#### [Work request]
What is needed is an exact copy of the lines in the listing below, from the one with "intros Hwf. pose" up to and including the one with "qs_wf (n + 1) (insertMessage n k q)", with no other lines.
****************
(* ===== verification/MsgCache.v ===== *)
(** * The broadcast filter (libdevcore/Common.h [QueueSet], libconsensus/pbft/PBFTMsgCache.h)

    Per node and packet type, a bounded queue of the keys already broadcast. *)
From S2P Require Import Prelude CommonData PBFTMsg.
Local Open Scope Z_scope.

(** ** [QueueSet] *)

Record QueueSet := mkQueueSet { qs_set : gset string; qs_queue : list string }.

Definition qs_empty : QueueSet := mkQueueSet ∅ [].
Definition qs_exist (k : string) (q : QueueSet) : bool := bool_decide (k ∈ qs_set q).
Definition qs_size (q : QueueSet) : Z := Z.of_nat (size (qs_set q)).
Definition qs_push (k : string) (q : QueueSet) : QueueSet :=
  if bool_decide (k ∈ qs_set q) then q else mkQueueSet ({[k]} ∪ qs_set q) (qs_queue q ++ [k]).
Definition qs_pop (q : QueueSet) : QueueSet :=
  match qs_queue q with [] => q | k :: ks => mkQueueSet (qs_set q ∖ {[k]}) ks end.

(** ** [PBFTMsgCache] *)

(** [c_knownPrepare], [c_knownSign], [c_knownCommit], [c_knownViewChange]. *)
Definition c_known : Z := 1024.

(** [insertMessage]. *)
Definition insertMessage (maxCacheSize : Z) (k : string) (q : QueueSet) : QueueSet :=
  qs_push k (if maxCacheSize <? qs_size q then qs_pop q else q).

Record PBFTMsgCache := mkMsgCache {
  m_knownPrepare : QueueSet; m_knownSign : QueueSet;
  m_knownCommit : QueueSet; m_knownViewChange : QueueSet }.

Definition emptyMsgCache : PBFTMsgCache := mkMsgCache qs_empty qs_empty qs_empty qs_empty.

(** [insertByPacketType]. *)
Definition insertByPacketType (type : Z) (k : string) (c : PBFTMsgCache) : PBFTMsgCache * bool :=
  let '(mkMsgCache p s m v) := c in
  if type =? PrepareReqPacket then (mkMsgCache (insertMessage c_known k p) s m v, true)
  else if type =? SignReqPacket then (mkMsgCache p (insertMessage c_known k s) m v, true)
  else if type =? CommitReqPacket then (mkMsgCache p s (insertMessage c_known k m) v, true)
  else if type =? ViewChangeReqPacket then (mkMsgCache p s m (insertMessage c_known k v), true)
  else (c, false).

(** The cache of a packet type, and [exists]. *)
Definition cacheOfType (type : Z) (c : PBFTMsgCache) : option QueueSet :=
  if type =? PrepareReqPacket then Some (m_knownPrepare c)
  else if type =? SignReqPacket then Some (m_knownSign c)
  else if type =? CommitReqPacket then Some (m_knownCommit c)
  else if type =? ViewChangeReqPacket then Some (m_knownViewChange c)
  else None.
Definition msgCache_exists (type : Z) (k : string) (c : PBFTMsgCache) : bool :=
  match cacheOfType type c with Some q => qs_exist k q | None => false end.

(** ** [PBFTBroadcastCache] *)

Abbreviation PBFTBroadcastCache := (gmap Z PBFTMsgCache).

(** [insertKey]. *)
Definition insertKey (nodeId type : Z) (k : string) (b : PBFTBroadcastCache) : PBFTBroadcastCache * bool :=
  let c := default emptyMsgCache (b !! nodeId) in
  let '(c', ok) := insertByPacketType type k c in
  (<[nodeId := c']> b, ok).

(** [keyExists]. *)
Definition keyExists (nodeId type : Z) (k : string) (b : PBFTBroadcastCache) : bool :=
  match b !! nodeId with Some c => msgCache_exists type k c | None => false end.

(** [clearAll]. *)
Definition broadcast_clearAll (b : PBFTBroadcastCache) : PBFTBroadcastCache := (λ _, emptyMsgCache) <$> b.

(** ** Correctness *)

(** The set mirrors the queue, which has no duplicates and at most [n] keys. *)
Definition qs_wf (n : Z) (q : QueueSet) : Prop :=
  NoDup (qs_queue q) ∧ qs_set q = list_to_set (qs_queue q) ∧ zlen (qs_queue q) ≤ n.

(** The abstract content of the filter: the keys of a node and type, oldest first. *)
Definition keysOf (b : PBFTBroadcastCache) (nodeId type : Z) : list string :=
  match b !! nodeId with
  | Some c => match cacheOfType type c with Some q => qs_queue q | None => [] end
  | None => []
  end.

(** The abstract insertion: drop the oldest key of a list over the limit, then
    add the key unless it is there. *)
Definition keys_insert (n : Z) (k : string) (l : list string) : list string :=
  let l := if n <? zlen l then tail l else l in
  if bool_decide (k ∈ l) then l else l ++ [k].

Definition validType (t : Z) : bool := (0 <=? t) && (t <? PBFTPacketCount).

Definition broadcast_wf (b : PBFTBroadcastCache) : Prop :=
  map_Forall (λ _ c, ∀ t q, cacheOfType t c = Some q → qs_wf (c_known + 1) q) b.

(** Sequences of insertions. *)
Definition insertAll (b : PBFTBroadcastCache) (ops : list (Z * Z * string)) : PBFTBroadcastCache :=
  foldl (λ b '(n, t, k), (insertKey n t k b).1) b ops.

(** The keys that a sequence of insertions gives to one node and type. *)
Definition keysFor (n t : Z) (ops : list (Z * Z * string)) : list string :=
  omap (λ '(n', t', k), if (n' =? n) && (t' =? t) && validType t' then Some k else None) ops.

Lemma qs_size_queue n q : qs_wf n q → qs_size q = zlen (qs_queue q).
Proof. intros (Hd & Hs & _). unfold qs_size, zlen. by rewrite Hs, size_list_to_set. Qed.

Lemma qs_exist_iff n q k : qs_wf n q → qs_exist k q = true ↔ k ∈ qs_queue q.
Proof.
  intros (_ & Hs & _). unfold qs_exist. by rewrite bool_decide_eq_true, Hs, elem_of_list_to_set.
Qed.

Lemma qs_pop_wf n q : qs_wf n q → qs_wf n (qs_pop q) ∧ qs_queue (qs_pop q) = tail (qs_queue q).
Proof.
  intros (Hd & Hs & Hn). unfold qs_pop. destruct (qs_queue q) as [|k ks] eqn:Hq; cbn [tail].
  - by repeat split; rewrite ?Hq.
  - apply NoDup_cons in Hd as [Hk Hd]. cbn [qs_queue]. split; [| done].
    split_and!; cbn [qs_queue qs_set]; [done | | zsize].
    rewrite Hs. cbn [list_to_set]. set_solver.
Qed.

Lemma qs_push_wf n k q :
  qs_wf n q →
  qs_wf (n + 1) (qs_push k q)
  ∧ qs_queue (qs_push k q) = if bool_decide (k ∈ qs_queue q) then qs_queue q else qs_queue q ++ [k].
Proof.
  intros Hwf. pose proof Hwf as (Hd & Hs & Hn). unfold qs_push.
  assert (bool_decide (k ∈ qs_set q) = bool_decide (k ∈ qs_queue q)) as ->.
  { apply bool_decide_ext. by rewrite Hs, elem_of_list_to_set. }
  case_bool_decide as Hk; [split; [split_and!; [done | done | lia] | done] |].
  cbn [qs_queue qs_set]. split; [| done]. split_and!; cbn [qs_queue qs_set].
  - apply NoDup_app. split; [done |]. split; [set_solver | apply NoDup_singleton].
  - rewrite Hs, list_to_set_app_L. cbn [list_to_set]. set_solver.
  - zsize.
Qed.

Lemma insertMessage_refines n k q :
  0 ≤ n → qs_wf (n + 1) q →
  qs_wf (n + 1) (insertMessage n k q)
  ∧ qs_queue (insertMessage n k q) = keys_insert n k (qs_queue q).
Proof.
  intros Hn0 Hwf. unfold insertMessage, keys_insert. rewrite (qs_size_queue _ _ Hwf).
  destruct (Z.ltb_spec n (zlen (qs_queue q))) as [Hlt | Hle].
  - destruct (qs_pop_wf _ _ Hwf) as [(Hd & Hs & Hn) Hq].
    assert (qs_wf n (qs_pop q)) as Hwf'.
    { split_and!; [done | done |]. rewrite Hq. destruct Hwf as (_ & _ & Hn').
      destruct (qs_queue q); cbn [tail] in *; zsize. }
    destruct (qs_push_wf n k _ Hwf') as [Hp Hpq]. split; [done |]. by rewrite Hpq, Hq.
  - apply qs_push_wf. destruct Hwf as (? & ? & ?). split_and!; [done | done | lia].
Qed.

Lemma cacheOfType_insert t t' k c q :
  cacheOfType t' (insertByPacketType t k c).1 = Some q →
  ∃ q0, cacheOfType t' c = Some q0 ∧ q = if t =? t' then insertMessage c_known k q0 else q0.
Proof.
  unfold cacheOfType, insertByPacketType. destruct c as [p s m v].
  unfold PrepareReqPacket, SignReqPacket, CommitReqPacket, ViewChangeReqPacket.
  destruct (Z.eqb_spec t 0), (Z.eqb_spec t 1), (Z.eqb_spec t 2), (Z.eqb_spec t 3); try lia;
    cbn [fst m_knownPrepare m_knownSign m_knownCommit m_knownViewChange];
    destruct (Z.eqb_spec t' 0), (Z.eqb_spec t' 1), (Z.eqb_spec t' 2), (Z.eqb_spec t' 3); try lia;
    destruct (Z.eqb_spec t t'); try lia; intros [= <-]; eauto.
Qed.

Lemma validType_cases t :
  validType t = true ↔ t = PrepareReqPacket ∨ t = SignReqPacket ∨ t = CommitReqPacket ∨ t = ViewChangeReqPacket.
Proof.
  unfold validType, PrepareReqPacket, SignReqPacket, CommitReqPacket, ViewChangeReqPacket, PBFTPacketCount.
  rewrite andb_true_iff, Z.leb_le, Z.ltb_lt. lia.
Qed.

Lemma cacheOfType_valid t c : validType t = true → ∃ q, cacheOfType t c = Some q.
Proof. intros [-> | [-> | [-> | ->]]]%validType_cases; cbn; eauto. Qed.
Lemma cacheOfType_invalid t c : validType t = false → cacheOfType t c = None.
Proof.
  intros H. unfold cacheOfType. assert (¬ validType t = true) as Hn by congruence.
  rewrite validType_cases in Hn.
  destruct (Z.eqb_spec t PrepareReqPacket), (Z.eqb_spec t SignReqPacket),
    (Z.eqb_spec t CommitReqPacket), (Z.eqb_spec t ViewChangeReqPacket); tauto.
Qed.
Lemma cacheOfType_empty t q : cacheOfType t emptyMsgCache = Some q → q = qs_empty.
Proof. unfold cacheOfType. repeat break_if; by intros [= <-]. Qed.

Lemma qs_empty_wf n : 0 ≤ n → qs_wf n qs_empty.
Proof. intros. split_and!; [apply NoDup_nil_2 | done | done]. Qed.

(** One insertion, on the abstract content. *)
Lemma insertKey_refines n t k b :
  broadcast_wf b →
  broadcast_wf (insertKey n t k b).1
  ∧ ∀ n' t', keysOf (insertKey n t k b).1 n' t' =
      if (n =? n') && (t =? t') && validType t then keys_insert c_known k (keysOf b n' t') else keysOf b n' t'.
Proof.
  intros Hwf. unfold insertKey. destruct (insertByPacketType t k _) as [c' ok] eqn:Hc. cbn [fst].
  assert (∀ t0 q, cacheOfType t0 (default emptyMsgCache (b !! n)) = Some q → qs_wf (c_known + 1) q) as Hc0.
  { intros t0 q Hq. destruct (b !! n) as [c0 |] eqn:Hb; [by eapply Hwf |].
    apply cacheOfType_empty in Hq as ->. by apply qs_empty_wf. }
  assert (∀ t0 q, cacheOfType t0 c' = Some q → ∃ q0,
    cacheOfType t0 (default emptyMsgCache (b !! n)) = Some q0
    ∧ q = if t =? t0 then insertMessage c_known k q0 else q0) as Hins.
  { intros t0 q Hq. apply cacheOfType_insert. by rewrite Hc. }
  split.
  - apply map_Forall_insert_2; [| done]. intros t0 q Hq.
    destruct (Hins t0 q Hq) as (q0 & Hq0 & ->). destruct (t =? t0); [| by eapply Hc0].
    apply insertMessage_refines; [done | by eapply Hc0].
  - intros n' t'. unfold keysOf. destruct (Z.eqb_spec n n') as [<- | Hne].
    2: { cbn [andb]. by rewrite lookup_insert_ne. }
    rewrite lookup_insert_eq. destruct (validType t') eqn:Hv'.
    + destruct (cacheOfType_valid t' c' Hv') as [q Hq]. rewrite Hq.
      destruct (Hins t' q Hq) as (q0 & Hq0 & ->).
      assert (match b !! n with Some c => match cacheOfType t' c with Some q => qs_queue q | None => [] end
              | None => [] end = qs_queue q0) as ->.
      { destruct (b !! n); cbn [from_option id] in Hq0; [by rewrite Hq0 |].
        by apply cacheOfType_empty in Hq0 as ->. }
      destruct (Z.eqb_spec t t') as [-> |]; cbn [andb]; [| done].
      rewrite Hv'. apply insertMessage_refines; [done | by eapply Hc0].
    + rewrite cacheOfType_invalid by done.
      replace (true && (t =? t') && validType t) with false.
      * destruct (b !! n) as [c |]; [by rewrite cacheOfType_invalid | done].
      * symmetry. destruct (Z.eqb_spec t t') as [-> |]; [by rewrite Hv' | done].
Qed.

Lemma insertAll_wf b ops : broadcast_wf b → broadcast_wf (insertAll b ops).
Proof.
  revert b. induction ops as [|[[n t] k] ops IH]; intros b Hwf; [done |].
  cbn [insertAll foldl]. by apply IH, insertKey_refines.
Qed.

Lemma keyExists_keysOf b n t k : broadcast_wf b → keyExists n t k b = true ↔ k ∈ keysOf b n t.
Proof.
  intros Hwf. unfold keyExists, keysOf, msgCache_exists. destruct (b !! n) as [c |] eqn:Hc.
  - destruct (cacheOfType t c) as [q |] eqn:Hq.
    + eapply qs_exist_iff. by eapply Hwf.
    + split; [done | by intros ?%elem_of_nil].
  - split; [done | by intros ?%elem_of_nil].
Qed.

Lemma keysOf_bound b n t : broadcast_wf b → zlen (keysOf b n t) ≤ c_known + 1.
Proof.
  intros Hwf. unfold keysOf. destruct (b !! n) as [c |] eqn:Hc; [| done].
  destruct (cacheOfType t c) as [q |] eqn:Hq; [| done].
  by apply (Hwf n c Hc t q Hq).
Qed.

(** The broadcast filter implements its abstract contract: after any
    insertions, the queue of a node and packet type is the bounded list of the keys
    inserted for it, [keyExists] is membership in it, and it holds at most 1025 keys
    (the limit of 1024 is exceeded by one). *)
Theorem broadcast_filter_refines ops n t k :
  let b := insertAll ∅ ops in
  keysOf b n t = foldl (λ l k, keys_insert c_known k l) [] (keysFor n t ops)
  ∧ (keyExists n t k b = true ↔ k ∈ keysOf b n t)
  ∧ zlen (keysOf b n t) ≤ 1025.
Proof.
  assert (broadcast_wf ∅) as Hwf by apply map_Forall_empty.
  assert (keysOf ∅ n t = []) as H0 by (unfold keysOf; by rewrite lookup_empty).
  cbv zeta. split_and!; [| by apply keyExists_keysOf, insertAll_wf | by apply (keysOf_bound _ n t), insertAll_wf].
  rewrite <- H0. clear H0. revert Hwf. generalize (∅ : PBFTBroadcastCache).
  induction ops as [|[[n' t'] k'] ops IH]; intros b Hwf; [done |]. cbn [insertAll foldl].
  destruct (insertKey_refines n' t' k' b Hwf) as [Hwf' Hk]. unfold insertAll in IH.
  rewrite IH by done. rewrite Hk. unfold keysFor. cbn [omap list_omap].
  by destruct ((n' =? n) && (t' =? t) && validType t').
Qed.

Lemma keys_insert_elem n k l : k ∈ keys_insert n k l.
Proof. unfold keys_insert. case_bool_decide; [done |]. set_solver. Qed.

Lemma keys_insert_only n k x l : x ∈ keys_insert n k l → x = k ∨ x ∈ l.
Proof.
  unfold keys_insert. intros Hx. assert (∀ y, y ∈ (if n <? zlen l then tail l else l) → y ∈ l) as Ht.
  { intros y. destruct (n <? zlen l); [| done]. destruct l; cbn [tail]; set_solver. }
  case_bool_decide; [auto |]. apply elem_of_app in Hx as [? | Hx]; [auto |].
  apply list_elem_of_singleton in Hx. auto.
Qed.

(** The filter never suppresses a packet that was not sent: a key exists
    for a node and type only if it was inserted for them; and a key that has just
    been inserted with a valid packet type exists. *)
Theorem broadcast_filter_sound ops n t k :
  (keyExists n t k (insertAll ∅ ops) = true → (n, t, k) ∈ ops)
  ∧ (validType t = true → keyExists n t k (insertAll ∅ (ops ++ [(n, t, k)])) = true).
Proof.
  assert (broadcast_wf ∅) as Hwf by apply map_Forall_empty. split.
  - intros Hk. apply keyExists_keysOf in Hk; [| by apply insertAll_wf].
    cut (∀ b, broadcast_wf b → k ∈ keysOf (insertAll b ops) n t → k ∈ keysOf b n t ∨ (n, t, k) ∈ ops).
    { intros Hc. destruct (Hc ∅ Hwf Hk) as [Hk' | ?]; [| done].
      unfold keysOf in Hk'. rewrite lookup_empty in Hk'. by apply elem_of_nil in Hk'. }
    clear Hwf Hk. induction ops as [|[[n' t'] k'] ops IH]; intros b Hwf Hk; [by left |].
    cbn [insertAll foldl] in Hk. destruct (insertKey_refines n' t' k' b Hwf) as [Hwf' Hr].
    destruct (IH _ Hwf' Hk) as [Hk' | ?]; [| right; by apply list_elem_of_further].
    rewrite Hr in Hk'. destruct ((n' =? n) && (t' =? t) && validType t') eqn:Hc; [| by left].
    apply keys_insert_only in Hk' as [-> | ?]; [| by left]. right.
    rewrite !andb_true_iff, !Z.eqb_eq in Hc. destruct Hc as [[-> ->] _]. apply list_elem_of_here.
  - intros Hv. unfold insertAll. rewrite foldl_app. cbn [foldl].
    apply keyExists_keysOf; [by apply insertKey_refines, insertAll_wf |].
    destruct (insertKey_refines n t k (insertAll ∅ ops) (insertAll_wf _ _ Hwf)) as [_ Hr].
    unfold insertAll in Hr. rewrite Hr, !Z.eqb_refl, Hv. cbn [andb]. apply keys_insert_elem.
Qed.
****************
#### [Response area]
  intros Hwf. pose proof Hwf as (Hd & Hs & Hn). unfold qs_push.
  assert (bool_decide (k ∈ qs_set q) = bool_decide (k ∈ qs_queue q)) as ->.
  { apply bool_decide_ext. by rewrite Hs, elem_of_list_to_set. }
  case_bool_decide as Hk; [split; [split_and!; [done | done | lia] | done] |].
  cbn [qs_queue qs_set]. split; [| done]. split_and!; cbn [qs_queue qs_set].
  - apply NoDup_app. split; [done |]. split; [set_solver | apply NoDup_singleton].
  - rewrite Hs, list_to_set_app_L. cbn [list_to_set]. set_solver.
  - zsize.
Qed.

Lemma insertMessage_refines n k q :
  0 ≤ n → qs_wf (n + 1) q →
  qs_wf (n + 1) (insertMessage n k q)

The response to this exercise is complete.